• [WHAT IS REQUIRED]:
Return only the lines from the one containing "split; [|exact Hb]." to the end of the material, with each one exactly as it appears.

• [EXERCISE MATERIAL]:

(** C8: a write to any of the four hat bindings leaves [hatswitch] equal to
    the encoder's value for the flags as they now are; once that holds, no
    write to any binding and no [Reset] breaks it; and the stored byte is
    never read stale: [TokenIn] and [GetBindValue] give the same results
    whatever [hatswitch] held at the call, the report carries the encoder's
    value of the current flags, and the state [TokenIn] leaves behind
    satisfies the invariant. *)
Theorem hatswitch_never_stale (s : MasconState) (i : Z) (v : spec_float)
    (h : Z) (buf : list Z) (len : Z) :
  cid CID_MC_UP <= i <= cid CID_MC_LEFT ->
  (6 <= length buf)%nat ->
  let fresh :=
    hat_direction (hat_up (data s)) (hat_down (data s))
      (hat_left (data s)) (hat_right (data s)) in
  hat_fresh (SetBindValue s i v) /\
  (forall j w, hat_fresh s -> hat_fresh (SetBindValue s j w)) /\
  (hat_fresh s -> hat_fresh (Reset s)) /\
  TokenIn (set_data s (with_hatswitch (data s) h)) buf len = TokenIn s buf len /\
  (forall j, GetBindValue (set_data s (with_hatswitch (data s) h)) j =
             GetBindValue s j) /\
  exists s' buf' ret,
    TokenIn s buf len = Some (s', buf', ret) /\
    hat_fresh s' /\
    match type s with
    | MT_TYPE2 => buf' !! 4%nat = Some (Z.land fresh 0x0F)
    | MT_SHINKANSEN => buf' !! 3%nat = Some (Z.land fresh 0x0F)
    | MT_RYOJOUHEN | MT_COUNT => buf' = buf
    end.
Proof.
  intros Hi Hlen fresh.
  split; [apply SetBindValue_hat_fresh; exact Hi|].
  split; [intros j w; apply SetBindValue_keeps_fresh|].
  split; [intros Hs; exact Hs|].
  split; [reflexivity|].
  split; [reflexivity|].
  destruct (type s) eqn:Hty.
  - eexists _, _, _. split; [apply TokenIn_type2; assumption|].
    split; [apply UpdateHatSwitch_fresh|reflexivity].
  - eexists _, _, _. split; [apply TokenIn_shinkansen; assumption|].
    split; [apply UpdateHatSwitch_fresh|reflexivity].
  - eexists _, _, _. split; [apply TokenIn_unsupported; auto|].
    split; [apply UpdateHatSwitch_fresh|reflexivity].
  - eexists _, _, _. split; [apply TokenIn_unsupported; auto|].
    split; [apply UpdateHatSwitch_fresh|reflexivity].
Qed.

(** ** Button remapping *)

Lemma Zrange_forallb (P : Z -> bool) (lo : Z) (n : nat) :
  forallb P (Zrange lo n) = true ->
  forall x, lo <= x < lo + Z.of_nat n -> P x = true.
Proof.
  intros Hall x Hx.
  rewrite forallb_forall in Hall. apply Hall.
  unfold Zrange. apply in_map_iff.
  exists (Z.to_nat (x - lo)). split; [lia|].
  apply in_seq. lia.
Qed.

Lemma dct02_buttons_checked (b : Z) :
  0 <= b < 64 -> dct02_buttons_check b = true.
Proof.
  intros Hb. apply (Zrange_forallb dct02_buttons_check 0 64); [|lia].
  vm_compute. reflexivity.
Qed.

(** C7: on the 64 combinations of the six logical buttons both remappers are
    bijections: Type 2 is the identity, and Shinkansen is the permutation of
    bits given by ((A|B)<<2) | (((C<<1)|(D>>1))>>2) | (Start|Select), which
    stays within the 64 combinations, sends distinct combinations to distinct
    wire bytes and reaches each of them. *)
Theorem button_remap_bijective (b b' : Z) :
  0 <= b < 64 ->
  0 <= b' < 64 ->
  dct01_buttons b = b /\
  (dct01_buttons b = dct01_buttons b' -> b = b') /\
  0 <= dct02_buttons b < 64 /\
  (dct02_buttons b = dct02_buttons b' -> b = b') /\
  (exists a, 0 <= a < 64 /\ dct02_buttons a = b) /\
  dct02_buttons b =
    Z.lor
      (Z.lor
         (Z.shiftl (Z.lor (Z.land b 0x02) (Z.land b 0x01)) 2)
         (Z.shiftr
            (Z.lor (Z.shiftl (Z.land b 0x04) 1) (Z.shiftr (Z.land b 0x08) 1))
            2))
      (Z.lor (Z.land b 0x20) (Z.land b 0x10)) /\
  Z.testbit (dct02_buttons b) 0 = Z.testbit b 3 /\
  Z.testbit (dct02_buttons b) 1 = Z.testbit b 2 /\
  Z.testbit (dct02_buttons b) 2 = Z.testbit b 0 /\
  Z.testbit (dct02_buttons b) 3 = Z.testbit b 1 /\
  Z.testbit (dct02_buttons b) 4 = Z.testbit b 4 /\
  Z.testbit (dct02_buttons b) 5 = Z.testbit b 5.
Proof.
  intros Hb Hb'.
  pose proof (dct02_buttons_checked b Hb) as Hc.
  pose proof (dct02_buttons_checked b' Hb') as Hc'.
  unfold dct02_buttons_check in Hc, Hc'.
  rewrite !andb_true_iff, !Z.eqb_eq, !Z.leb_le, !Z.ltb_lt, !eqb_true_iff
    in Hc, Hc'.
  destruct Hc as [[[[[[[[[[[[Hinv Hsec] Hlo] Hhi] Hilo] Hihi] Hf] H0] H1] H2]
    H3] H4] H5].
  destruct Hc' as [[[[[[[[[[[[Hinv' _] _] _] _] _] _] _] _] _] _] _] _].
  split; [reflexivity|].
  split; [intros H; exact H|].
  split; [lia|].
  split; [intros Heq; rewrite <- Hinv, <- Hinv', Heq; reflexivity|].
  split; [exists (dct02_buttons_inv b); split; [lia|exact Hsec]|].
  repeat split; assumption.
Qed.

(** ** binary32 rounding *)

Lemma shr_1_inv (M w : Z) (mrs : shr_record) :
  0 < w -> shr_inv M w mrs -> shr_inv M (2 * w) (shr_1 mrs).
Proof.
  intros Hw. destruct mrs as [q r s]. unfold shr_inv.
  cbn [shr_m shr_r shr_s]. intros (Hq & Hrem & Hr & Hs).
  destruct q as [|[p|p|]|p]; cbn [shr_1 shr_m shr_r shr_s]; lia.
Qed.

Lemma iter_shr_1_inv (M : Z) (p : positive) :
  forall (w : Z) (mrs : shr_record),
    0 < w -> shr_inv M w mrs ->
    shr_inv M (w * 2 ^ Z.pos p) (SpecFloat.iter_pos shr_1 p mrs).
Proof.
  induction p as [p IH|p IH|]; intros w mrs Hw Hinv; cbn [SpecFloat.iter_pos].
  - replace (w * 2 ^ Z.pos p~1) with (2 * w * 2 ^ Z.pos p * 2 ^ Z.pos p).
    + apply IH; [lia|]. apply IH; [lia|]. apply shr_1_inv; assumption.
    + replace (Z.pos p~1) with (1 + Z.pos p + Z.pos p) by lia.
      rewrite !Z.pow_add_r by lia. lia.
  - replace (w * 2 ^ Z.pos p~0) with (w * 2 ^ Z.pos p * 2 ^ Z.pos p).
    + apply IH; [lia|]. apply IH; assumption.
    + replace (Z.pos p~0) with (Z.pos p + Z.pos p) by lia.
      rewrite !Z.pow_add_r by lia. lia.
  - replace (w * 2 ^ 1) with (2 * w) by lia. apply shr_1_inv; assumption.
Qed.

Lemma shr_inv_start (M : Z) :
  0 <= M -> shr_inv M 1 (shr_record_of_loc M loc_Exact).
Proof. intros HM. unfold shr_inv. cbn [shr_record_of_loc shr_m shr_r shr_s]. lia. Qed.

(** One normalising shift of an exactly known mantissa: the exponent moves up
    to [fexp] of the magnitude when that is above it, and the record holds
    the quotient and where the remainder lies. *)
Lemma shr_fexp_inv (M e : Z) :
  0 <= M ->
  exists mrs e',
    shr_fexp f32_prec f32_emax M e loc_Exact = (mrs, e') /\
    e' = Z.max e (fexp f32_prec f32_emax (Zdigits2 M + e)) /\
    shr_inv M (2 ^ (e' - e)) mrs.
Proof.
  intros HM. unfold shr_fexp, shr.
  destruct (fexp f32_prec f32_emax (Zdigits2 M + e) - e) as [|p|p] eqn:Hn.
  - eexists _, _. split; [reflexivity|]. split; [lia|].
    replace (e - e) with 0 by lia. apply shr_inv_start; assumption.
  - eexists _, _. split; [reflexivity|]. split; [lia|].
    replace (e + Z.pos p - e) with (Z.pos p) by lia.
    replace (2 ^ Z.pos p) with (1 * 2 ^ Z.pos p) by lia.
    apply iter_shr_1_inv; [lia|]. apply shr_inv_start; assumption.
  - eexists _, _. split; [reflexivity|]. split; [lia|].
    replace (e - e) with 0 by lia. apply shr_inv_start; assumption.
Qed.

(** Rounding the shifted mantissa to nearest (ties to even) lands within
    half a unit of the exact value. *)
Lemma round_nearest_even_inv (M w : Z) (mrs : shr_record) :
  0 < w ->
  shr_inv M w mrs ->
  let m2 := round_nearest_even (shr_m mrs) (loc_of_shr_record mrs) in
  0 <= m2 /\ 2 * Z.abs (m2 * w - M) <= w.
Proof.
  intros Hw. destruct mrs as [q r s]. unfold shr_inv.
  cbn [shr_m shr_r shr_s]. intros (Hq & Hrem & Hr & Hs).
  destruct r, s; cbn [loc_of_shr_record round_nearest_even shr_m];
    try destruct (Z.even q); lia.
Qed.

Lemma digits2_pos_bounds (p : positive) :
  2 ^ (Z.pos (digits2_pos p) - 1) <= Z.pos p < 2 ^ Z.pos (digits2_pos p).
Proof.
  induction p as [p IH|p IH|]; cbn [digits2_pos].
  - rewrite Pos2Z.inj_succ.
    replace (Z.succ (Z.pos (digits2_pos p)) - 1)
      with (1 + (Z.pos (digits2_pos p) - 1)) by lia.
    replace (Z.succ (Z.pos (digits2_pos p)))
      with (1 + Z.pos (digits2_pos p)) by lia.
    rewrite !Z.pow_add_r by lia. lia.
  - rewrite Pos2Z.inj_succ.
    replace (Z.succ (Z.pos (digits2_pos p)) - 1)
      with (1 + (Z.pos (digits2_pos p) - 1)) by lia.
    replace (Z.succ (Z.pos (digits2_pos p)))
      with (1 + Z.pos (digits2_pos p)) by lia.
    rewrite !Z.pow_add_r by lia. lia.
  - cbn. lia.
Qed.

Lemma Zdigits2_le (M a : Z) :
  0 <= a -> 0 <= M < 2 ^ a -> Zdigits2 M <= a.
Proof.
  intros Ha [HM Hlt]. destruct M as [|p|p]; cbn [Zdigits2]; [lia| |lia].
  pose proof (digits2_pos_bounds p) as [Hlo _].
  assert (Hpow : 2 ^ (Z.pos (digits2_pos p) - 1) < 2 ^ a) by lia.
  apply Z.pow_lt_mono_r_iff in Hpow; lia.
Qed.

(** [binary_round_aux] on an exactly known non-negative mantissa: a first
    shift to exponent [e1] rounds [M] to [m2] within half a unit, and a
    second one to [e3] truncates [m2] to [m3] by less than a unit. *)
Lemma binary_round_aux_exact (M ex : Z) :
  0 <= M ->
  exists e1 e3 m2 m3,
    e1 = Z.max ex (fexp f32_prec f32_emax (Zdigits2 M + ex)) /\
    e3 = Z.max e1 (fexp f32_prec f32_emax (Zdigits2 m2 + e1)) /\
    0 <= m2 /\ 2 * Z.abs (m2 * 2 ^ (e1 - ex) - M) <= 2 ^ (e1 - ex) /\
    0 <= m3 /\ 0 <= m2 - m3 * 2 ^ (e3 - e1) < 2 ^ (e3 - e1) /\
    binary_round_aux f32_prec f32_emax false M ex loc_Exact =
      match m3 with
      | Z0 => S754_zero false
      | Z.pos m =>
          if e3 <=? f32_emax - f32_prec
          then S754_finite false m e3 else S754_infinity false
      | Z.neg _ => S754_nan
      end.
Proof.
  intros HM. unfold binary_round_aux.
  destruct (shr_fexp_inv M ex HM) as (mrs1 & e1 & Heq1 & He1 & Hinv1).
  rewrite Heq1.
  assert (Hw1 : 0 < 2 ^ (e1 - ex)) by (apply Z.pow_pos_nonneg; lia).
  destruct (round_nearest_even_inv M _ mrs1 Hw1 Hinv1) as [Hm2 Hclose].
  set (m2 := round_nearest_even (shr_m mrs1) (loc_of_shr_record mrs1)) in *.
  destruct (shr_fexp_inv m2 e1 Hm2) as (mrs2 & e3 & Heq2 & He3 & Hinv2).
  rewrite Heq2.
  exists e1, e3, m2, (shr_m mrs2).
  destruct Hinv2 as (Hm3 & Hrem & _).
  repeat split; try assumption; lia.
Qed.

Lemma f32_255_eq : f32_255 = S754_finite false 16711680 (-16).
Proof. reflexivity. Qed.

(** Rounding a positive float below the integers' unit to the nearest
    integer, halfway cases upward. *)
Lemma round_half_away_bounds (m r : positive) :
  let n := round_half_away false m (Z.neg r) in
  let F := 2 ^ Z.pos r in
  0 <= n /\ 2 * (n * F) <= 2 * Z.pos m + F < 2 * (n * F) + 2 * F.
Proof.
  cbn zeta. unfold round_half_away.
  assert (HF : 2 ^ Z.pos r = 2 * 2 ^ (Z.pos r - 1)).
  { replace (Z.pos r) with (1 + (Z.pos r - 1)) at 1 by lia.
    rewrite Z.pow_add_r by lia. lia. }
  assert (HH : 0 < 2 ^ (Z.pos r - 1)) by (apply Z.pow_pos_nonneg; lia).
  set (H := 2 ^ (Z.pos r - 1)) in *.
  set (F := 2 ^ Z.pos r) in *.
  pose proof (Z.mul_div_le (Z.pos m + H) F ltac:(lia)) as Hlo.
  pose proof (Z.mul_succ_div_gt (Z.pos m + H) F ltac:(lia)) as Hhi.
  assert (0 <= (Z.pos m + H) / F) by (apply Z.div_pos; lia).
  lia.
Qed.

(** The integer [lroundf (v * 255.0f)] for a positive [v = m * 2^-q] not
    above 1: it misses the exact product by less than three quarters. *)
Lemma lroundf_mul_255 (m q : positive) :
  Z.pos m <= 2 ^ Z.pos q ->
  let n0 := lroundf (f32_mul (S754_finite false m (Z.neg q)) f32_255) in
  0 <= n0 /\
  4 * Z.abs (n0 * 2 ^ Z.pos q - 255 * Z.pos m) <= 3 * 2 ^ Z.pos q.
Proof.
  intros Hm. cbn zeta.
  rewrite f32_255_eq. unfold f32_mul, SFmul. cbn [xorb].
  assert (HE : 0 < 2 ^ Z.pos q) by (apply Z.pow_pos_nonneg; lia).
  set (E := 2 ^ Z.pos q) in *.
  set (ex := Z.neg q + -16).
  assert (HM : Z.pos (m * 16711680) = 255 * 65536 * Z.pos m) by lia.
  destruct (binary_round_aux_exact (Z.pos (m * 16711680)) ex)
    as (e1 & e3 & m2 & m3 & He1 & He3 & Hm2 & Hc1 & Hm3 & Hc2 & Heq); [lia|].
  rewrite Heq. clear Heq. rewrite HM in *.
  set (M := 255 * 65536 * Z.pos m) in *.
  assert (HD : 2 ^ (- ex) = 65536 * E).
  { unfold ex, E. replace (- (Z.neg q + -16)) with (16 + Z.pos q) by lia.
    rewrite Z.pow_add_r by lia. reflexivity. }
  set (D := 2 ^ (- ex)) in *.
  (* the first shift stops at or below 2^-16 *)
  assert (Hd1 : Zdigits2 M <= 8 - ex).
  { apply Zdigits2_le; [lia|]. split; [lia|].
    replace (8 - ex) with (8 + - ex) by lia.
    rewrite Z.pow_add_r by lia. fold D. lia. }
  assert (Hr1 : ex <= e1 <= -16).
  { unfold fexp, emin, f32_prec, f32_emax in He1. lia. }
  assert (Hw : 0 < 2 ^ (e1 - ex)) by (apply Z.pow_pos_nonneg; lia).
  assert (HwD : 2 ^ (-16 - e1) * 2 ^ (e1 - ex) * 65536 = D).
  { rewrite <- Z.pow_add_r by lia. unfold D.
    replace (- ex) with ((-16 - e1 + (e1 - ex)) + 16) by lia.
    rewrite (Z.pow_add_r 2 (-16 - e1 + (e1 - ex)) 16) by lia. reflexivity. }
  assert (Ha : 0 < 2 ^ (-16 - e1)) by (apply Z.pow_pos_nonneg; lia).
  set (w := 2 ^ (e1 - ex)) in *.
  assert (HwD' : 65536 * w <= D) by nia.
  (* so does the second *)
  assert (Hd2 : Zdigits2 m2 <= 9 - e1).
  { apply Zdigits2_le; [lia|]. split; [lia|].
    assert (Hp : 2 ^ (9 - e1) * w = 512 * D).
    { unfold w, D. rewrite <- Z.pow_add_r by lia.
      replace (9 - e1 + (e1 - ex)) with (9 + - ex) by lia.
      rewrite Z.pow_add_r by lia. reflexivity. }
    apply (Z.mul_lt_mono_pos_r w); lia. }
  assert (Hr3 : e1 <= e3 <= -15).
  { unfold fexp, emin, f32_prec, f32_emax in He3. lia. }
  assert (Hw2 : 0 < 2 ^ (e3 - e1)) by (apply Z.pow_pos_nonneg; lia).
  assert (HF : 0 < 2 ^ (- e3)) by (apply Z.pow_pos_nonneg; lia).
  assert (HF15 : 32768 <= 2 ^ (- e3)).
  { replace (- e3) with (15 + (-15 - e3)) by lia.
    rewrite Z.pow_add_r by lia.
    assert (0 < 2 ^ (-15 - e3)) by (apply Z.pow_pos_nonneg; lia). lia. }
  assert (HFD : 2 ^ (- e3) * (2 ^ (e3 - e1) * w) = D).
  { unfold w, D. rewrite <- !Z.pow_add_r by lia. f_equal. lia. }
  set (w2 := 2 ^ (e3 - e1)) in *.
  set (F := 2 ^ (- e3)) in *.
  set (W := w2 * w) in *.
  assert (HW : w <= W) by (unfold W; nia).
  assert (HWD : 32768 * W <= D) by nia.
  assert (Hc2' : 0 <= m2 * w - m3 * W < W) by (unfold W; nia).
  (* the rounded integer *)
  assert (Hn : exists n0,
             lroundf
               match m3 with
               | 0 => S754_zero false
               | Z.pos m0 =>
                   if e3 <=? f32_emax - f32_prec
                   then S754_finite false m0 e3 else S754_infinity false
               | Z.neg _ => S754_nan
               end = n0 /\
             0 <= n0 /\
             2 * (n0 * F) <= 2 * m3 + F < 2 * (n0 * F) + 2 * F).
  { destruct m3 as [|m0|m0]; [| |lia].
    - exists 0. cbn [lroundf]. lia.
    - destruct (Z.leb_spec e3 (f32_emax - f32_prec)) as [_|Hbad];
        [|unfold f32_emax, f32_prec in Hbad; lia].
      destruct e3 as [|r|r]; try lia.
      pose proof (round_half_away_bounds m0 r) as Hb. cbn zeta in Hb.
      change (- Z.neg r) with (Z.pos r) in *. fold F in Hb.
      exists (round_half_away false m0 (Z.neg r)).
      split; [|exact Hb].
      cbn [lroundf].
      set (n0 := round_half_away false m0 (Z.neg r)) in *.
      assert (Hsmall : n0 <= 257).
      { assert (Z.pos m0 * W <= m2 * w) by lia.
        assert (n0 * (F * W) <= 257 * (F * W)); [|nia].
        assert (2 * (n0 * F) * W <= (2 * Z.pos m0 + F) * W) by nia.
        nia. }
      unfold LONG_MIN, LONG_MAX.
      destruct (Z.leb_spec (- 2 ^ 63) n0); [|lia].
      destruct (Z.leb_spec n0 (2 ^ 63 - 1)); [reflexivity|lia]. }
  destruct Hn as (n0 & -> & Hn0 & Hb).
  split; [exact Hn0|].
  assert (Hb' : 2 * (n0 * D) <= 2 * (m3 * W) + D < 2 * (n0 * D) + 2 * D).
  { rewrite <- HFD. fold W. nia. }
  assert (Hfin : 4 * Z.abs (n0 * D - M) <= 3 * D) by lia.
  rewrite HD in Hfin. unfold M in Hfin. lia.
Qed.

• [OUTPUT FOR THIS EXERCISE]:
      split; [|exact Hb].
      cbn [lroundf].
      set (n0 := round_half_away false m0 (Z.neg r)) in *.
      assert (Hsmall : n0 <= 257).
      { assert (Z.pos m0 * W <= m2 * w) by lia.
        assert (n0 * (F * W) <= 257 * (F * W)); [|nia].
        assert (2 * (n0 * F) * W <= (2 * Z.pos m0 + F) * W) by nia.
        nia. }
      unfold LONG_MIN, LONG_MAX.
      destruct (Z.leb_spec (- 2 ^ 63) n0); [|lia].
      destruct (Z.leb_spec n0 (2 ^ 63 - 1)); [reflexivity|lia]. }
  destruct Hn as (n0 & -> & Hn0 & Hb).
  split; [exact Hn0|].
  assert (Hb' : 2 * (n0 * D) <= 2 * (m3 * W) + D < 2 * (n0 * D) + 2 * D).
  { rewrite <- HFD. fold W. nia. }
  assert (Hfin : 4 * Z.abs (n0 * D - M) <= 3 * D) by lia.
  rewrite HD in Hfin. unfold M in Hfin. lia.
Qed.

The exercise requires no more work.